You need vitamin D’s “teammate” vitamin K... especially K2. Yet most people have never even heard of it.
A major role of vitamin D is to ensure sufficient levels of calcium in your blood. Vitamin K2 promotes calcium absorption into your bones... and keeps it from accumulating in your soft tissues – including your blood vessels
Just How Great Is This Risk?
Scientists are still researching just how great this risk D3 without K is.
Current thinking is that especially with high D3 supplementation, you may be increasing your risk of blood vessel calcification (BVC) if you don’t have enough vitamin K2.
In other words, extremely high doses of vitamin D may lead to dangerously high calcium levels and BVC.
Research is ongoing, so the picture will likely become clearer as time goes on. In the meantime, you'll likely want to add vitamin K2 to your D3 regimen.
Benefits of Vitamin K2
Vitamin K plays a vital role in blood clotting, heart health, and bone health.
Calcium buildup in your arteries is a huge risk factor for heart disease.
One study spanning nearly a decade showed that people with the highest intake of K2 were 52% less likely to develop calcification of the arteries. They also had a 57% lower risk of dying from heart disease.
Another large study found that for every 10 mcg of K2 subjects consumed per day, their disease risk dropped by 9%.
Vitamin K1 did not confer those benefits.
Studies show that K2 may also strengthen your bones and teeth.
What to Know About Vitamin K
Like several things in the health world, vitamin K comes in many forms. Here’s what you’ll want to know...

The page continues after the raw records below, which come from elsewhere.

(** * Eolie: the web view's navigation policy, load life cycle and TLS override

    A shallow embedding of [src/view_web.py] (class [WebView]).  The private
    attributes of the Python object become the record [WebView]; every call
    into the engine or the toolkit (WebKit2, GLib, Gio) that the handlers make
    is recorded, in order, as an [Effect]; what the handlers read from the
    outside world (settings, the ad-block exception registry, the network
    monitor, the page URI and title) is the record [Env].  Handlers are written
    in a small state/exception/log monad so that they read like the Python.

    Strings are byte strings ([string]); integers are [Z] or [N]; the zoom
    factors, which are Python floats, are idealised as rationals ([Q]).

    Modelled: [load_uri], [set_popup_exception], [set_setting],
    [update_zoom_level], [__init], [__check_for_network],
    [__set_system_fonts], and the handlers of insecure content, the accept
    scheme, URI and title changes, load changes, load failures, TLS failures
    and policy decisions.  Left out: printing, the clipboard, scroll and form
    handlers, permission requests, downloads and the populars and internal
    schemes; none of them assigns an attribute kept in [WebView]. *)

From Stdlib Require Import String Ascii ZArith QArith List Bool Lia.
From stdpp Require Import base option gmap strings list.

Open Scope string_scope.

(** ** Python string operations used by the view *)

Module PyStr.

(** [c in s] for a one-character [c]. *)
Fixpoint contains (c : ascii) (s : string) : bool :=
  match s with
  | EmptyString => false
  | String a s' => Ascii.eqb a c || contains c s'
  end.

(** [s.split(c, 1)] when [c in s]: the text before the first [c] and the
    text after it; [None] when [c] does not occur ([s.find(c) == -1]). *)
Fixpoint partition_at (c : ascii) (s : string) : option (string * string) :=
  match s with
  | EmptyString => None
  | String a s' =>
      if Ascii.eqb a c then Some (EmptyString, s')
      else match partition_at c s' with
           | Some (l, r) => Some (String a l, r)
           | None => None
           end
  end.

(** [(s[:i], s[i:])] where [i] is the index of the first character that
    satisfies [p], or [len(s)] when there is none. *)
Fixpoint break_at (p : ascii -> bool) (s : string) : string * string :=
  match s with
  | EmptyString => (EmptyString, EmptyString)
  | String a s' =>
      if p a then (EmptyString, s)
      else let '(l, r) := break_at p s' in (String a l, r)
  end.

(** [(s[:j+1], s[j+1:])] for [j = s.rfind("/")]; the first component is
    empty when there is no slash. *)
Fixpoint rbreak_slash (s : string) : string * string :=
  match s with
  | EmptyString => (EmptyString, EmptyString)
  | String a s' =>
      if contains "/" s' then
        let '(h, t) := rbreak_slash s' in (String a h, t)
      else if Ascii.eqb a "/" then (String a EmptyString, s')
      else (EmptyString, s)
  end.

Fixpoint forall_chars (p : ascii -> bool) (s : string) : bool :=
  match s with
  | EmptyString => true
  | String a s' => p a && forall_chars p s'
  end.
(** ** The Feed page *)

(** The entries of a plain object whose keys are not integer-like, in
    insertion order; [bump n counts] is
    [counts[n] = (counts[n] || 0) + 1]. *)
Fixpoint bump (n : string) (counts : list (string * Z)) : list (string * Z) :=
  match counts with
  | [] => [(n, 1)]
  | (k, v) :: rest =>
      if String.eqb k n then (k, v + 1) :: rest else (k, v) :: bump n rest
  end.

Record CloudEntry : Type := mkCloud { tag : string; count : Z }.

Record TrendEntry : Type := mkTrend { evt : option Event; tcount : Z }.

(** [new Map(pool.map(e => [e.id, e]))]: a later event replaces an earlier
    one with the same id, so [get] finds the last. *)
Definition Map_has (pool : list Event) (i : string) : bool :=
  existsb (fun e => String.eqb (Event.id e) i) pool.

Definition Map_get (pool : list Event) (i : string) : option Event :=
  List.find (fun e => String.eqb (Event.id e) i) (rev pool).

(** The order of the extended numbers that [dateOrInfinity] produces. *)
Definition num_le (a b : JS.num) : Prop :=
  match a, b with
  | JS.Fin x, JS.Fin y => x <= y
  | JS.NaN, _ | _, JS.NaN => False
  | JS.NInf, _ => True
  | _, JS.PInf => True
  | _, _ => False
  end.

Definition num_eqb (a b : JS.num) : bool :=
  match a, b with
  | JS.Fin x, JS.Fin y => x =? y
  | JS.PInf, JS.PInf | JS.NInf, JS.NInf | JS.NaN, JS.NaN => true
  | _, _ => false
  end.

Section Feed.

(** [new Date(iso).getTime()]: a time value in milliseconds, or nothing
    for an invalid date (NaN). *)
Variable Date_getTime : string -> option Z.

Definition basePool (events : list Event) (prefs : option UserPrefs)
    (viewMode : ViewMode) : list Event :=
  match events with
  | [] => []
  | _ =>
      match viewMode, prefs with
      | personalized, Some p =>
          List.filter
            (fun e =>
               let facultyOk :=
                 opt_falsy (Event.faculty e)
                 || opt_eqb (Event.faculty e) (Some "All")
                 || opt_eqb (Event.faculty e) (UserPrefs.faculty p) in
               let interestOk :=
                 existsb (fun t => JS.arr_includes (default [] (UserPrefs.interests p)) t)
                         (tags_or_empty e) in
               facultyOk && interestOk)
            events
      | _, _ => events
      end
  end.

Definition allowedNorm_has (n : string) : bool :=
  JS.arr_includes (List.map norm ALLOWED_TAGS) n.

(** The counting loops of [tagCloud]. *)
Definition count_tag (counts : list (string * Z)) (t : string)
    : list (string * Z) :=
  let n := norm t in
  if negb (allowedNorm_has n) then counts else bump n counts.

Definition count_event (counts : list (string * Z)) (e : Event)
    : list (string * Z) :=
  fold_left count_tag (tags_or_empty e) counts.

Definition tag_counts (pool : list Event) : list (string * Z) :=
  fold_left count_event pool [].

Definition by_count_desc (a b : string * Z) : JS.num := JS.Fin (snd b - snd a).

Definition canonical_of (normTag : string) : string :=
  match List.find (fun x => String.eqb (norm x) normTag) ALLOWED_TAGS with
  | Some x => if JS.truthy x then x else normTag
  | None => normTag
  end.

Definition tagCloud (pool : list Event) : list CloudEntry :=
  List.map (fun '(normTag, c) => mkCloud (canonical_of normTag) c)
    (JS.slice0 TAG_CLOUD_LIMIT (JS.sort by_count_desc (tag_counts pool))).

(** [counts] is [Object.entries(getSaveCounts() || {})]. *)
Definition trending (pool : list Event) (saveCounts : option (list (string * Z)))
    : list TrendEntry :=
  let counts := default [] saveCounts in
  match pool with
  | [] => []
  | _ =>
      List.map (fun '(i, c) => mkTrend (Map_get pool i) c)
        (JS.slice0 3
           (JS.sort by_count_desc
              (List.filter (fun '(i, c) => (0 <? c) && Map_has pool i) counts)))
  end.

Definition haystack (e : Event) : string :=
  JS.toLowerCase
    (JS.join " "
       ([Event.title e; Event.description e; Event.organizer e;
         Event.location e]
          ++ List.map Some (tags_or_empty e))).

Definition matchesQuery (e : Event) (query : string) : bool :=
  if negb (JS.truthy (JS.trim query)) then true
  else
    let hay := haystack e in
    let words := List.filter JS.truthy (JS.split_ws (JS.toLowerCase query)) in
    forallb (fun w => JS.includes hay w) words.

Definition dateOrInfinity (iso : option string) : JS.num :=
  if opt_falsy iso then JS.PInf
  else
    match iso with
    | Some s =>
        match Date_getTime s with
        | Some t => JS.Fin t
        | None => JS.PInf
        end
    | None => JS.PInf
    end.

Definition by_date (a b : Event) : JS.num :=
  JS.num_sub (dateOrInfinity (Event.start a)) (dateOrInfinity (Event.start b)).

Vitamin K is divided into two groups:
• Vitamin K1 (phylloquinone) – found in leafy green plants like spinach and kale.
• Vitamin K2 (menaquinone) – found primarily in fermented foods like natto, and organ meats such as goose liver and beef liver.
Vitamin K2 is further broken down into various compounds, the most important of which are MK-4 and MK-7.
MK-4 is found in animal foods like liver, fat, egg yolks, and cheese.
MK-7 is found in fermented foods like miso and sauerkraut.
Because vitamins D3 and K2 act like great dancing partners, be sure to take them together for best results.
If you need guidance in how much to take, consult with your natural health practitioner who can measure your D3 levels, and advise you on how much of each to take.